Data under study section start
(** [now] is what [Timestamp::now()] returns. *)
Definition get_attributes (now : option Z) (id : IdentityIdentifier)
  : stm S Error (option AttributesEntry) :=
  let! e := storage_get id ATTRIBUTES_KEY in
  match e with
  | None => sret None
  | Some e =>
      let! entry := slift (ok_or (decode_entry e) DecodeErr) in
      let! now := slift (ok_or now InvalidSystemTime) in
      match expires entry with
      | Some exp =>
          if (exp <=? now)%Z then
            let! _ := storage_del id ATTRIBUTES_KEY in sret None
          else sret (Some entry)
      | None => sret (Some entry)
      end
  end.

Definition put_attributes (sender : IdentityIdentifier) (entry : AttributesEntry)
  : stm S Error unit :=
  let! _ := storage_set sender ATTRIBUTES_KEY (encode_entry entry) in sret tt.

(** [Timestamp::now().unwrap()] panics without a system time. *)
Definition put_attribute_value (now : option Z) (subject : IdentityIdentifier)
    (name value : bytes) : stm S Error unit :=
  let! o := get_attributes now subject in
  let attributes := match o with Some entry => attrs entry | None => ∅ end in
  let attributes := <[name := value]> attributes in
  let! t := slift (unwrap now) in
  put_attributes subject (mkAttributesEntry attributes t None (Some subject)).

Definition delete_attributes (id : IdentityIdentifier) : stm S Error unit :=
  storage_del id ATTRIBUTES_KEY.

Fixpoint list_loop (now : option Z) (ids : list bytes)
    (l : list (IdentityIdentifier * AttributesEntry))
  : stm S Error (list (IdentityIdentifier * AttributesEntry)) :=
  match ids with
  | [] => sret l
  | id :: ids =>
      let! identifier := slift (IdentityIdentifier_try_from id) in
      let! o := get_attributes now identifier in
      match o with
      | Some a => list_loop now ids (l ++ [(identifier, a)])
      | None => list_loop now ids l
      end
  end.

Definition list_attributes (now : option Z)
  : stm S Error (list (IdentityIdentifier * AttributesEntry)) :=
  let! ids := storage_keys ATTRIBUTES_KEY in list_loop now ids [].

(** *** [CredentialAccessControl] *)

Context `{InfoCodec}.

Fixpoint check_required (required : list (bytes * bytes)) (a : gmap bytes bytes) : bool :=
  match required with
  | [] => true
  | (k, v) :: required =>
      match a !! k with
      | None => false
      | Some attr_val =>
          if negb (bool_decide (v = attr_val)) then false else check_required required a
      end
  end.

Definition Credential_is_authorized (required : list (bytes * bytes)) (now : option Z)
    (m : RelayMessage) : stm S Error bool :=
  match find_info (rm_local_msg m) with
  | Ok id =>
      let! o := get_attributes now id in
      match o with
      | Some a => sret (check_required required (attrs a))
      | None => sret false
      end
  | Err _ => sret false
  | Panic => spanic
  end.
End IdentitiesStorage.

(** * Properties *)

(** ** Identifiers *)

(** What a string must be to be read back as an identifier. *)
Definition valid_id (id : IdentityIdentifier) : Prop := IdentityIdentifier_try_from id = Ok id.

Lemma strip_ws_P l : strip_ws (Byte.x50 :: l) = None.
Proof. by destruct l as [|b1 [|b2 l]]. Qed.

Lemma strip_ws_rev_P u : strip_ws_rev u = None -> strip_ws_rev (u ++ [Byte.x50]) = None.
Proof.
  destruct u as [|b0 [|b1 [|b2 u]]]; cbn [app]; [done| | |unfold strip_ws_rev; by repeat case_match]; unfold strip_ws_rev;
    destruct (between 9 13 b0 || between 32 32 b0); try done; intros H.
  destruct (bool_decide (strip_ws [b1; b0] = Some [])); [done|].
  rewrite strip_ws_P. by rewrite bool_decide_false.
Qed.

(** Both constructors of an identifier give a valid one. *)
Lemma try_from_valid s id : IdentityIdentifier_try_from s = Ok id -> valid_id id.
Proof.
  unfold valid_id, IdentityIdentifier_try_from. destruct (starts_with PREFIX (trim s)) eqn:E; [|done].
  intros [= <-]. by rewrite trim_idem, E.
Qed.

Lemma from_hex_valid s : valid_id (IdentityIdentifier_from_hex s).
Proof.
  unfold valid_id, IdentityIdentifier_try_from, IdentityIdentifier_from_hex.
  change (PREFIX ++ trim s) with (Byte.x50 :: trim s).
  assert (H : trim (Byte.x50 :: trim s) = Byte.x50 :: trim s); [|by rewrite H].
  unfold trim at 1, trim_start. rewrite strip_while_none by apply strip_ws_P.
  unfold trim_end. rewrite strip_while_none; [by rewrite rev_involutive|].
  cbn [rev]. apply strip_ws_rev_P. unfold trim, trim_end. rewrite rev_involutive.
  apply (strip_while_done _ strip_ws_rev_suffix). by rewrite length_rev.
Qed.

Section MarkFind.
Context `{InfoCodecLaws}.

Lemma find_marked l info :
  type_identifier info = IDENTITY_SECURE_CHANNEL_IDENTIFIER ->
  snd <$> list_find (fun x => type_identifier x = IDENTITY_SECURE_CHANNEL_IDENTIFIER)
    (filter (fun x => type_identifier x <> IDENTITY_SECURE_CHANNEL_IDENTIFIER) l ++ [info])
  = Some info.
Proof.
  intros Hi. rewrite list_find_app_r.
  - simpl. by rewrite decide_True.
  - apply list_find_None, list.Forall_forall. intros x Hx.
    by apply list_elem_of_filter in Hx as [Hx _].
Qed.

(** The identity a secure channel attaches to a message is the one an
    access control finds.  After [mark] the lookup returns exactly the
    identifier given, whatever local info the message carried before: an
    earlier (possibly forged) claim of a secure channel identity is gone,
    and local info of other kinds is kept in order. *)
Theorem mark_find l id :
  valid_id id ->
  find_info_from_list (mark l id) = Ok id /\
  (forall x, x ∈ mark l id ->
     type_identifier x = IDENTITY_SECURE_CHANNEL_IDENTIFIER -> x = to_local_info id) /\
  filter (fun x => type_identifier x <> IDENTITY_SECURE_CHANNEL_IDENTIFIER) (mark l id) =
  filter (fun x => type_identifier x <> IDENTITY_SECURE_CHANNEL_IDENTIFIER) l.
Proof.
  intros Hid. split; [|split].
  - unfold find_info_from_list, mark. pose proof (find_marked l (to_local_info id) eq_refl) as Hf.
    destruct (list_find _ _) as [[i x]|]; [|done]. injection Hf as ->.
    unfold from_local_info, LocalInfo_decode. simpl. rewrite decode_encode_info.
    unfold valid_id in Hid. by rewrite Hid.
  - unfold mark. intros x [[Hx _]%list_elem_of_filter | Hx%list_elem_of_singleton]%elem_of_app Ht;
      done.
  - unfold mark. rewrite list.filter_app, filter_cons_False, filter_nil, app_nil_r by naive_solver.
    apply list_filter_filter_l. done.
Qed.
End MarkFind.

(** ** Decisions on the identifier *)

Lemma contains_spec ids id : IdentityId_contains ids id = bool_decide (id ∈ ids).
Proof.
  unfold IdentityId_contains, IdentityIdentifier_ct_eq.
  assert (H : forall b, fold_left (fun found t => found || bool_decide (t = id)) ids b =
    b || bool_decide (id ∈ ids)).
  { induction ids as [|x ids IH]; intros b; simpl.
    - by destruct b.
    - rewrite IH. rewrite <- orb_assoc. f_equal. repeat case_bool_decide; set_solver. }
  by rewrite H.
Qed.

(** A message passes [IdentityIdAccessControl] exactly when it came through a
    secure channel from one of the identities listed; the trust policies
    decide by the same membership, combined with [and] and [or]. *)
Theorem identity_checks_decision `{InfoCodec} {F S} `{TrustPolicy F} `{TrustPolicy S} ids m id
    (f : F) (s : S) :
  IdentityId_is_authorized ids m =
    Ok (match find_info (rm_local_msg m) with Ok i => bool_decide (i ∈ ids) | _ => false end) /\
  trust_check (mkTrustMulti ids) id = Ok (bool_decide (id ∈ ids)) /\
  (trust_check (mkAllTrust f s) id = Ok true <->
     trust_check f id = Ok true /\ trust_check s id = Ok true) /\
  (trust_check (mkAnyTrust f s) id = Ok true <->
     trust_check f id = Ok true \/ trust_check f id = Ok false /\ trust_check s id = Ok true).
Proof.
  split; [|split; [|split]].
  - unfold IdentityId_is_authorized.
    destruct (find_info (rm_local_msg m)) as [i| |] eqn:E; [by rewrite contains_spec|done|].
    exfalso. revert E. unfold find_info, find_info_from_list, from_local_info. by repeat case_match.
  - unfold trust_check, trust_multi. simpl. rewrite contains_spec. by destruct (bool_decide _).
  - unfold trust_check at 1, trust_all. simpl.
    destruct (trust_check f id) as [[]| |]; simpl; naive_solver.
  - unfold trust_check at 1, trust_any. simpl.
    destruct (trust_check f id) as [[]| |]; simpl; naive_solver.
Qed.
Data under study section end
• What the task asks: Which lines above run from the one containing "let! identifier := slift" down to the one containing "v) :: required =>"? Repeat exactly those, both ends included, and nothing else.

• Exercise output:
      let! identifier := slift (IdentityIdentifier_try_from id) in
      let! o := get_attributes now identifier in
      match o with
      | Some a => list_loop now ids (l ++ [(identifier, a)])
      | None => list_loop now ids l
      end
  end.

Definition list_attributes (now : option Z)
  : stm S Error (list (IdentityIdentifier * AttributesEntry)) :=
  let! ids := storage_keys ATTRIBUTES_KEY in list_loop now ids [].

(** *** [CredentialAccessControl] *)

Context `{InfoCodec}.

Fixpoint check_required (required : list (bytes * bytes)) (a : gmap bytes bytes) : bool :=
  match required with
  | [] => true
  | (k, v) :: required =>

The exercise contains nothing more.